------ TASK INPUTS

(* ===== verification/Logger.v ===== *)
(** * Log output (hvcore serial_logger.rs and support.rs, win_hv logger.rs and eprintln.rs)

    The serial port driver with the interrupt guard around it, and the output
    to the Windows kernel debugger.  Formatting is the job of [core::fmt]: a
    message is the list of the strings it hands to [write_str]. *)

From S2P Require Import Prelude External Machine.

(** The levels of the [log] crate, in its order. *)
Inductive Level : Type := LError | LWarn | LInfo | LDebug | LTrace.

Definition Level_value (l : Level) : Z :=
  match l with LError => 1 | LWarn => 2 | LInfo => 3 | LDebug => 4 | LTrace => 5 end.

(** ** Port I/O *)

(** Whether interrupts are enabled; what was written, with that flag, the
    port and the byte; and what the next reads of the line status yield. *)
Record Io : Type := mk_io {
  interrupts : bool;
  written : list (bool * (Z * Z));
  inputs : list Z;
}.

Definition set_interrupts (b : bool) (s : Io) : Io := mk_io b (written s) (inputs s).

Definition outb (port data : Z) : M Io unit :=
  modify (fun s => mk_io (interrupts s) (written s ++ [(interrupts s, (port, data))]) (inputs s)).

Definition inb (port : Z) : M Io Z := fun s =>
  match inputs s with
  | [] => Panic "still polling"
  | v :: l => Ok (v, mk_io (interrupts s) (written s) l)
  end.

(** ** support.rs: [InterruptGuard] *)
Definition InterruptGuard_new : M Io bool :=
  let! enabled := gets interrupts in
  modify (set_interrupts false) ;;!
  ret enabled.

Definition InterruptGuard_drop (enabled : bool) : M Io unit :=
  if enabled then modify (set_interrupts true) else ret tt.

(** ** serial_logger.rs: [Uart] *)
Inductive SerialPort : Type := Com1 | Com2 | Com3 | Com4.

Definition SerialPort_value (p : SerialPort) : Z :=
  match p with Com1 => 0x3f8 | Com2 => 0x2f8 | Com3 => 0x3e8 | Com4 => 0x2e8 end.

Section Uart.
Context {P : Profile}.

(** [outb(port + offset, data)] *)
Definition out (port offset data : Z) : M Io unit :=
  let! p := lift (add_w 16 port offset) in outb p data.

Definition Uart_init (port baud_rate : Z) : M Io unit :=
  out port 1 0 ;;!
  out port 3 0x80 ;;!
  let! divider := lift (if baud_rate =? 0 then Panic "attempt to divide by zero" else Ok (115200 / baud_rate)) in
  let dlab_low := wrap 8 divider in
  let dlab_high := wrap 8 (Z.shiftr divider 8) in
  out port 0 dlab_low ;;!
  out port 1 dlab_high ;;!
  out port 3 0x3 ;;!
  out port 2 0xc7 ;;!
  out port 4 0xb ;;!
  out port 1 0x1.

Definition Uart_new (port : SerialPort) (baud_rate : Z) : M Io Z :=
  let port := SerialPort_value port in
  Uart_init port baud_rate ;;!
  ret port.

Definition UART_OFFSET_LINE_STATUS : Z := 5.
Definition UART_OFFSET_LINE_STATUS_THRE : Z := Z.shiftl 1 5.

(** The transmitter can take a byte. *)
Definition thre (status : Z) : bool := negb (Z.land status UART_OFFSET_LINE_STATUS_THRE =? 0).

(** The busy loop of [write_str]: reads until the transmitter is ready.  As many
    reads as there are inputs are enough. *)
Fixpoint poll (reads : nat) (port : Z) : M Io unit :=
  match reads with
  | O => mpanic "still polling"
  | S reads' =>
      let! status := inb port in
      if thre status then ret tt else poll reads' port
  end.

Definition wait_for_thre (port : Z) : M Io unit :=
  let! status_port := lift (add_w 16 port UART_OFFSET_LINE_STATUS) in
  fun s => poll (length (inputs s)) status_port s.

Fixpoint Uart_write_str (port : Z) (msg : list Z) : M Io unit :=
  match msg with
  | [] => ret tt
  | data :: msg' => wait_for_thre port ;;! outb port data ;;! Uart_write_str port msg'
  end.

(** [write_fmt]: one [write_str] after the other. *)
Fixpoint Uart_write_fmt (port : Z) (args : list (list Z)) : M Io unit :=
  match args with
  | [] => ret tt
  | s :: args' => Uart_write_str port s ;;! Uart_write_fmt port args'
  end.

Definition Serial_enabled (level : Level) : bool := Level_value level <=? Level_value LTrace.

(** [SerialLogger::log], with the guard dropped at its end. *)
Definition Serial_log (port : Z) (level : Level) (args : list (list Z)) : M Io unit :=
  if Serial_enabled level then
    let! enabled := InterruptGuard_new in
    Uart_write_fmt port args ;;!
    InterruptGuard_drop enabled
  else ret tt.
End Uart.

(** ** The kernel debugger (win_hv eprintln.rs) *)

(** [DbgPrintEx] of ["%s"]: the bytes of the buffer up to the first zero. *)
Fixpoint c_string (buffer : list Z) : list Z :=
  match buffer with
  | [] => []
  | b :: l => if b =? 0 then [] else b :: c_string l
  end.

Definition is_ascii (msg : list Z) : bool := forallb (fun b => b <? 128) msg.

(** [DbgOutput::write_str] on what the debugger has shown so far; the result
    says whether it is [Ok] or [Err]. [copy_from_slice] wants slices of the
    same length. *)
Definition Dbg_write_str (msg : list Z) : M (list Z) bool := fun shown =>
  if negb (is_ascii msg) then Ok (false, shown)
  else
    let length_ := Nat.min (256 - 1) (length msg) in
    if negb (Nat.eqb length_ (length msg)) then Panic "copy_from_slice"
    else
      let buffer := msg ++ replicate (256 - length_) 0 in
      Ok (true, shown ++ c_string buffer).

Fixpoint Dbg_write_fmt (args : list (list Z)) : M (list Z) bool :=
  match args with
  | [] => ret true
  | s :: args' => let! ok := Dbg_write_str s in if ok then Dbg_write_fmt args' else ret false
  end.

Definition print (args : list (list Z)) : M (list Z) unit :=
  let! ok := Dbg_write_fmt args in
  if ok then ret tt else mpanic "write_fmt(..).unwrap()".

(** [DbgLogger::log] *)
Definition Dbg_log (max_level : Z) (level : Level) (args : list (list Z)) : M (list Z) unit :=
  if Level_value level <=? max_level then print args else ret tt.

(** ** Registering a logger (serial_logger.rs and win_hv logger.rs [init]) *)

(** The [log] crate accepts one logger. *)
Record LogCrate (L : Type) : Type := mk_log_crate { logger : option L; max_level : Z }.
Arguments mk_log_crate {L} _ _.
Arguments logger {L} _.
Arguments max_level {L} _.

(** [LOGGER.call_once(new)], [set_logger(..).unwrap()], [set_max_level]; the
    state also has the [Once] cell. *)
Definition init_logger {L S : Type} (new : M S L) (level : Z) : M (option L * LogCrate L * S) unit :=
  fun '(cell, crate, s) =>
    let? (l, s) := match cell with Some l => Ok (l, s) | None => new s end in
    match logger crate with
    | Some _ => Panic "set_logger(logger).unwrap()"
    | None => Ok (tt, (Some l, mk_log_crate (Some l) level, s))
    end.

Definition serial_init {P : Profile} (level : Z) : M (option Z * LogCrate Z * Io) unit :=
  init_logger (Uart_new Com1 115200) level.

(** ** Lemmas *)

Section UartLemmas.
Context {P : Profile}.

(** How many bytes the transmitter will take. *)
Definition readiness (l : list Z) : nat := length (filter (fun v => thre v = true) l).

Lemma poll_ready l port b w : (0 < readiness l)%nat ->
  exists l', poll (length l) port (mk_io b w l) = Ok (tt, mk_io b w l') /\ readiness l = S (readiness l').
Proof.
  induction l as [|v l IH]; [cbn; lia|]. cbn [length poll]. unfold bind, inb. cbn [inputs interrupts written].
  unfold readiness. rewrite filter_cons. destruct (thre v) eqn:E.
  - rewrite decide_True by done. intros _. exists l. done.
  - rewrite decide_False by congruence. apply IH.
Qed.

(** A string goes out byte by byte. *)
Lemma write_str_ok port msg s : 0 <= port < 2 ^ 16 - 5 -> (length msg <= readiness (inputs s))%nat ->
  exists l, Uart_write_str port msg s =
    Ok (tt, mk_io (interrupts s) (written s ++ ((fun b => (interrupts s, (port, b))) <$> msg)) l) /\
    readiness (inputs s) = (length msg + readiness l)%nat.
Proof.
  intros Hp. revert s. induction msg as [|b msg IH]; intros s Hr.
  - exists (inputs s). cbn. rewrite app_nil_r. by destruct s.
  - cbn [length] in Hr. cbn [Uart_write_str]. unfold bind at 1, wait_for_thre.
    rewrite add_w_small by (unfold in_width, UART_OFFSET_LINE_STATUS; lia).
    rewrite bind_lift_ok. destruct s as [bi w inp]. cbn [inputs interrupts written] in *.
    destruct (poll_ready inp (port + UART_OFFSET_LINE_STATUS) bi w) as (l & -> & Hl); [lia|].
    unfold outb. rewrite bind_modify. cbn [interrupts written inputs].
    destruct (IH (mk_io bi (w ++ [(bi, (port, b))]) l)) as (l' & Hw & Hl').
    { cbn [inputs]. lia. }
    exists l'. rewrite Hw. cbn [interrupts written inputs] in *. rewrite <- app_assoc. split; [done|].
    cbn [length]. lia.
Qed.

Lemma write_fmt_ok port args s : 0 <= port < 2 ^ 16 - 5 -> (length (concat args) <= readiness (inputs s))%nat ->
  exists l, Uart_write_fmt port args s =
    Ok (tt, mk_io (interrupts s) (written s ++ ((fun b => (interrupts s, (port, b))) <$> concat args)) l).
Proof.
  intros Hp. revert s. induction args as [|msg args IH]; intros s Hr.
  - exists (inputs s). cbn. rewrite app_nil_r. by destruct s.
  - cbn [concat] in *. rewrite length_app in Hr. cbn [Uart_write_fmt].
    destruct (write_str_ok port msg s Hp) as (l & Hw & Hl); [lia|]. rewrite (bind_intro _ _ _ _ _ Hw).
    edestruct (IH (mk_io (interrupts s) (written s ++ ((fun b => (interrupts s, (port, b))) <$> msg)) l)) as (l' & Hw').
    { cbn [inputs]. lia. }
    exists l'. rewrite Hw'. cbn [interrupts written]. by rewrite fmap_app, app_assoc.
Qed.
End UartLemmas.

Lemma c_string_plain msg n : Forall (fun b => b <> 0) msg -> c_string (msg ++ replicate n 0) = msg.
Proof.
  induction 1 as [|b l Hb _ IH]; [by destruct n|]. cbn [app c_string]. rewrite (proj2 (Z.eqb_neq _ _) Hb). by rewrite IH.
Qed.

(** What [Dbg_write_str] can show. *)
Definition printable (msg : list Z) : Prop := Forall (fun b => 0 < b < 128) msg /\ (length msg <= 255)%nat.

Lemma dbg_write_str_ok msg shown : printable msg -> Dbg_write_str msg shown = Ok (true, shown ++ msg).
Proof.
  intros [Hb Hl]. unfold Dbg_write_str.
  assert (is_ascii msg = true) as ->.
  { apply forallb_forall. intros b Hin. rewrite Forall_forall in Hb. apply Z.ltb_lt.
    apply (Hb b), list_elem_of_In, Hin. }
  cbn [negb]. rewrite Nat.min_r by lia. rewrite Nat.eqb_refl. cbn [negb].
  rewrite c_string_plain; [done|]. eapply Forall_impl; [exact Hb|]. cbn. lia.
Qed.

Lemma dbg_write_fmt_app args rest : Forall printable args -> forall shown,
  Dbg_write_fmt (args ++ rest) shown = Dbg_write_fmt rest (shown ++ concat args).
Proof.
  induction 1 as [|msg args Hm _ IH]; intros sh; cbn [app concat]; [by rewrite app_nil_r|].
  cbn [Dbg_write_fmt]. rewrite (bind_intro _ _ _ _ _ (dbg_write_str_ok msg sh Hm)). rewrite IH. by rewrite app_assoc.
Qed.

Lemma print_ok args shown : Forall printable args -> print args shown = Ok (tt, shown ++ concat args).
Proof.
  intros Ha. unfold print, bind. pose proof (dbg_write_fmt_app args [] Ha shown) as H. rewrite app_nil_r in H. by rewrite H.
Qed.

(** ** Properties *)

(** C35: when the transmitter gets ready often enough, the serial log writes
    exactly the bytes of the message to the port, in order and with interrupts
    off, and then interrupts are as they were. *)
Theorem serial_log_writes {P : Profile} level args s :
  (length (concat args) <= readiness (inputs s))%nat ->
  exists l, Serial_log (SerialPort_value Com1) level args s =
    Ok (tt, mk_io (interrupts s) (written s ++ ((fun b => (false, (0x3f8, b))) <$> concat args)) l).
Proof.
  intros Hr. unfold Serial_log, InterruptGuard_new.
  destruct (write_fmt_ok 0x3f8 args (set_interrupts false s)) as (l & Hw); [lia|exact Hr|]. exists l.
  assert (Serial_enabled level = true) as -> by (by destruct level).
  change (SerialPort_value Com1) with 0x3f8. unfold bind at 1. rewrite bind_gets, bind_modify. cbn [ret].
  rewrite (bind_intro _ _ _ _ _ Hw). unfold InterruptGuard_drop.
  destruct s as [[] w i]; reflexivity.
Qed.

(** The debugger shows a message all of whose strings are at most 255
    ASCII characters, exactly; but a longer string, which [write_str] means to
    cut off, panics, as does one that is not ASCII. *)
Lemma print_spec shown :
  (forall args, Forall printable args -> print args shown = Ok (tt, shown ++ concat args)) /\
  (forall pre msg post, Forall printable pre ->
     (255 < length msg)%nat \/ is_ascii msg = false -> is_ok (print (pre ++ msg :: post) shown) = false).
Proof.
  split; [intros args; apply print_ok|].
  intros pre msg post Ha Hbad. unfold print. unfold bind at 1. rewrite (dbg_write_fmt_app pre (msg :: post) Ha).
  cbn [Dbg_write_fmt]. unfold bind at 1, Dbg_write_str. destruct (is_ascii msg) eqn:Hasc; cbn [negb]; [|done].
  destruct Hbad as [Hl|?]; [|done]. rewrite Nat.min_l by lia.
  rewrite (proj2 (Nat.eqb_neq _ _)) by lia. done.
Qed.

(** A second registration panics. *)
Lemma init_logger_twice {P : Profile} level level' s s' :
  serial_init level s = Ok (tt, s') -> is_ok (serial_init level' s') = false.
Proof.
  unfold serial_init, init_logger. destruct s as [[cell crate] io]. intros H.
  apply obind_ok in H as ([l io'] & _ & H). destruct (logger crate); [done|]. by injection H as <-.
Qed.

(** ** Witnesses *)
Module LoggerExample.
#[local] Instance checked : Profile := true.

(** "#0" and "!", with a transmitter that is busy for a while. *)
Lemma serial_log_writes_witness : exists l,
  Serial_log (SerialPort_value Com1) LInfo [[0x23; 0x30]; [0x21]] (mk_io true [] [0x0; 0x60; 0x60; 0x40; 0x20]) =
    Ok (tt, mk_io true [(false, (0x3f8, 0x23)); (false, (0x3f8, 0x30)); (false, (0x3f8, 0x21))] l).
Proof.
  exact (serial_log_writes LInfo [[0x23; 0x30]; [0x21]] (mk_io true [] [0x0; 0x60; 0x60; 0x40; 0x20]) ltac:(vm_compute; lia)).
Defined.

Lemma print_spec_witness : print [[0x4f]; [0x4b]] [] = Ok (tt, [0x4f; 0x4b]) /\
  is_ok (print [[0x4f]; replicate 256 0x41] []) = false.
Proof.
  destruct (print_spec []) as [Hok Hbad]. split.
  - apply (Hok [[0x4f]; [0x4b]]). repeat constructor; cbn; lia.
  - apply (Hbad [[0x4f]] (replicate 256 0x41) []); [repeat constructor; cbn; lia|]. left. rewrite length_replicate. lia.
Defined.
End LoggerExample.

------------
------ TASK INPUTS

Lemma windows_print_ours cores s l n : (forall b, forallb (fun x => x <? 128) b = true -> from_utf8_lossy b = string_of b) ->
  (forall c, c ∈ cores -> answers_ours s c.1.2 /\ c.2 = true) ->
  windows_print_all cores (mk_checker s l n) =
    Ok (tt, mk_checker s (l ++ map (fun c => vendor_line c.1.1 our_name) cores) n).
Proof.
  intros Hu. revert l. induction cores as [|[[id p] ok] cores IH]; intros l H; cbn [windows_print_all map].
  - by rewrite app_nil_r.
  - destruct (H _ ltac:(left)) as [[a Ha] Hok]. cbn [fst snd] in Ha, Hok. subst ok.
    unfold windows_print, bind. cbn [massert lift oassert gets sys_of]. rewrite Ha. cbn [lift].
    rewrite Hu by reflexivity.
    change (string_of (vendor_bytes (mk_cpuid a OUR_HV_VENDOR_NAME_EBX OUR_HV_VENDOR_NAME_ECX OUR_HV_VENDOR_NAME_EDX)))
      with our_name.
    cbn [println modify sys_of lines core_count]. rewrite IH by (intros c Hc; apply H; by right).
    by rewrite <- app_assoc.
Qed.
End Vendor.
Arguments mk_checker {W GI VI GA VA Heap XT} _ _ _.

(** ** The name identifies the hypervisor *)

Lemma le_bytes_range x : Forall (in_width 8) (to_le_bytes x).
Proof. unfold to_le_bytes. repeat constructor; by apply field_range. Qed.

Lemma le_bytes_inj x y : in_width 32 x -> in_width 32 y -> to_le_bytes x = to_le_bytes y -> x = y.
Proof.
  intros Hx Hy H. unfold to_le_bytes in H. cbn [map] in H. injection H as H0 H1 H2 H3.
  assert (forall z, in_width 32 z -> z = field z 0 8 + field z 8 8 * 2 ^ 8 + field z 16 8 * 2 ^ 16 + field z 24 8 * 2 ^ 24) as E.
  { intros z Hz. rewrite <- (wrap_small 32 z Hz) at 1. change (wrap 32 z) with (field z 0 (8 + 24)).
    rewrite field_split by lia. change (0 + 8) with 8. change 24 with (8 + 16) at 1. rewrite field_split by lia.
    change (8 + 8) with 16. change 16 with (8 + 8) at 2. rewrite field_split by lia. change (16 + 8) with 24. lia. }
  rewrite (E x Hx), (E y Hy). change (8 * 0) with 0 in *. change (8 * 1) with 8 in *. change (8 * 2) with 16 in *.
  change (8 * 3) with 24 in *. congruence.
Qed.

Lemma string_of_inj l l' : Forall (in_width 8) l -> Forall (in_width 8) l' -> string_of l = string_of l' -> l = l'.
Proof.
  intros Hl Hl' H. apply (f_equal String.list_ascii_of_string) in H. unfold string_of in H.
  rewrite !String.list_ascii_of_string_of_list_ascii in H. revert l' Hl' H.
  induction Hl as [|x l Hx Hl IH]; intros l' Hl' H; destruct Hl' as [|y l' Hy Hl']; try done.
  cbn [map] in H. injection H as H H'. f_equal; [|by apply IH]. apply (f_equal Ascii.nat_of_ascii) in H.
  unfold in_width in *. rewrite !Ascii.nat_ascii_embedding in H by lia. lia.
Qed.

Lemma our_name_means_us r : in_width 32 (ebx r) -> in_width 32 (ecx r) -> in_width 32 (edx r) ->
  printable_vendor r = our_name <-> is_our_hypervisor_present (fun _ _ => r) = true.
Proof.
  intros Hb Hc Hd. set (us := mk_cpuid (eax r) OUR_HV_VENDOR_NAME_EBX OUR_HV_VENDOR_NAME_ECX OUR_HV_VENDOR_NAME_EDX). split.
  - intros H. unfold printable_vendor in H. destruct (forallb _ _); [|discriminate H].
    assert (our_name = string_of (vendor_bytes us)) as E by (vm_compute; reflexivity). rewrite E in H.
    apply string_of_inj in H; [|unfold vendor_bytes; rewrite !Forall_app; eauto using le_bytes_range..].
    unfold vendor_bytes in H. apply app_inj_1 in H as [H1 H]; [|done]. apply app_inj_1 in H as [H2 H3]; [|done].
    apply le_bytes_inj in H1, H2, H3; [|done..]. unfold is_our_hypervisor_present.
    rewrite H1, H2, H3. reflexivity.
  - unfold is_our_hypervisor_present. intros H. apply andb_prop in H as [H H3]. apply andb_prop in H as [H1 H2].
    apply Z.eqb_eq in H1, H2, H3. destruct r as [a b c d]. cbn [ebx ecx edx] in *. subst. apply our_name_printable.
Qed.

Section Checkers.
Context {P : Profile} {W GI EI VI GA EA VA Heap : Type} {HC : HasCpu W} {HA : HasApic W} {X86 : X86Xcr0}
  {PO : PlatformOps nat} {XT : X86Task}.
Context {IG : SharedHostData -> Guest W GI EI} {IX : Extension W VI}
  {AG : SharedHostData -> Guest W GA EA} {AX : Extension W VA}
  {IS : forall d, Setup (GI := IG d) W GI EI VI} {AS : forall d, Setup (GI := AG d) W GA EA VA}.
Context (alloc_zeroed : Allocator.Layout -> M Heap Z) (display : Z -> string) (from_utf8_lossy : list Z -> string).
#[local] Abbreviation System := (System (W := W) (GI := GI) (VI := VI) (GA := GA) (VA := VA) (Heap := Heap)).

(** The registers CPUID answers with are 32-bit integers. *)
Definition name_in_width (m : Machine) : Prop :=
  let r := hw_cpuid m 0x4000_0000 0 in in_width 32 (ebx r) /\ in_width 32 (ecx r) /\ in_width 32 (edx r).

------------
------ TASK INPUTS

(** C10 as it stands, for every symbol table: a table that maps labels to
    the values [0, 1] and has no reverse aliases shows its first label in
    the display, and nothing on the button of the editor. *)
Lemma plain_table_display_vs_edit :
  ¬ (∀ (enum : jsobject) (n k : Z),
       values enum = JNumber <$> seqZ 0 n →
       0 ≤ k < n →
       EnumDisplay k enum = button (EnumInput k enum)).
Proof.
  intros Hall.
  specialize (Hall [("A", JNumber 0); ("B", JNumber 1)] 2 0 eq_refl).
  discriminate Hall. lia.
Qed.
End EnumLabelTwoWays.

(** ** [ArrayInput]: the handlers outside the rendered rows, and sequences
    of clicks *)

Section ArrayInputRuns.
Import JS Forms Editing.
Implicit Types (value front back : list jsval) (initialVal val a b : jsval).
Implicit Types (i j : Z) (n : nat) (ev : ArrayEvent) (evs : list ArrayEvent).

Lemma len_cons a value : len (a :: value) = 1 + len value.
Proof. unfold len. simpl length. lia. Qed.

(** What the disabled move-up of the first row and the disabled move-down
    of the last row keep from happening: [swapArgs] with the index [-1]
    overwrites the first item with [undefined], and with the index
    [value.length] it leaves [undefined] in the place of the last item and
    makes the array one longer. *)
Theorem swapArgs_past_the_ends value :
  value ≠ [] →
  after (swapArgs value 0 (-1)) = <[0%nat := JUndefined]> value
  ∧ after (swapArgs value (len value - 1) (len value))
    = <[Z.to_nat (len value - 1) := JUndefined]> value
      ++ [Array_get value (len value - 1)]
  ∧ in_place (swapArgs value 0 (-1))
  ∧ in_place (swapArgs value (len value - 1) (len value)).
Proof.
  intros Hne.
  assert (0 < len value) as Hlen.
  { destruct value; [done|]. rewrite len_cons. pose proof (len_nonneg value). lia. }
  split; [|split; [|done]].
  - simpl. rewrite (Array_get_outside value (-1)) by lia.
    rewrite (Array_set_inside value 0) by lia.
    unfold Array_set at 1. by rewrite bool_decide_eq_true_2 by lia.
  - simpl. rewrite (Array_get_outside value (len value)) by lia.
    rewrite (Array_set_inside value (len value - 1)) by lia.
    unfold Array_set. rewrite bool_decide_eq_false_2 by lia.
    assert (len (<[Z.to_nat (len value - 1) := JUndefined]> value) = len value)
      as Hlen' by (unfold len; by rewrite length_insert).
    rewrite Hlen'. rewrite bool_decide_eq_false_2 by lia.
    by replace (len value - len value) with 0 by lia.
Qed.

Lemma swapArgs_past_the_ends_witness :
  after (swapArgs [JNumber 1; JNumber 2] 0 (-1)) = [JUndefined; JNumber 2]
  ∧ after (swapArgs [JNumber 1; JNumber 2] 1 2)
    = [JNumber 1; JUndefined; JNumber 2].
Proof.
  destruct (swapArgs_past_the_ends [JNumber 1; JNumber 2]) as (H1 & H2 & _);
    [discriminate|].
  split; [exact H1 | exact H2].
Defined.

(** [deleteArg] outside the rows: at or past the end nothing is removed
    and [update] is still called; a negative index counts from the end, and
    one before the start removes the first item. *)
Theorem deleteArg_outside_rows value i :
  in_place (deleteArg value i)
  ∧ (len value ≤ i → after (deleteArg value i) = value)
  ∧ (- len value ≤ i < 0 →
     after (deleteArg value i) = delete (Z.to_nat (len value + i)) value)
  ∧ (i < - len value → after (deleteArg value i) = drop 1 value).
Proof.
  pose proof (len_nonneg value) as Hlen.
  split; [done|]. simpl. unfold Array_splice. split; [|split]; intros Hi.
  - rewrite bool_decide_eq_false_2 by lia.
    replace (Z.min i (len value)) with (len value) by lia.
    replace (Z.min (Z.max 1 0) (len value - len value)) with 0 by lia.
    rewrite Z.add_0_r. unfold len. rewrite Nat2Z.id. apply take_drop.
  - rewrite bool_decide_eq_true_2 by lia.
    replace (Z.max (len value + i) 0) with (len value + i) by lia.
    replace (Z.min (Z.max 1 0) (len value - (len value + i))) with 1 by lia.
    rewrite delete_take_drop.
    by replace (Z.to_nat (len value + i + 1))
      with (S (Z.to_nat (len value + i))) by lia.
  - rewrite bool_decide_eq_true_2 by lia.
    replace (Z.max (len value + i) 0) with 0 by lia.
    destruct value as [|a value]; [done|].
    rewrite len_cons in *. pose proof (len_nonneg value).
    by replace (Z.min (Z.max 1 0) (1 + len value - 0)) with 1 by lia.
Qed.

------------

* _TASK GOAL_
For each line of the entries that includes "kernel", show that line.

* _PROBLEM SOLUTION_
    to the Windows kernel debugger.  Formatting is the job of [core::fmt]: a
(** ** The kernel debugger (win_hv eprintln.rs) *)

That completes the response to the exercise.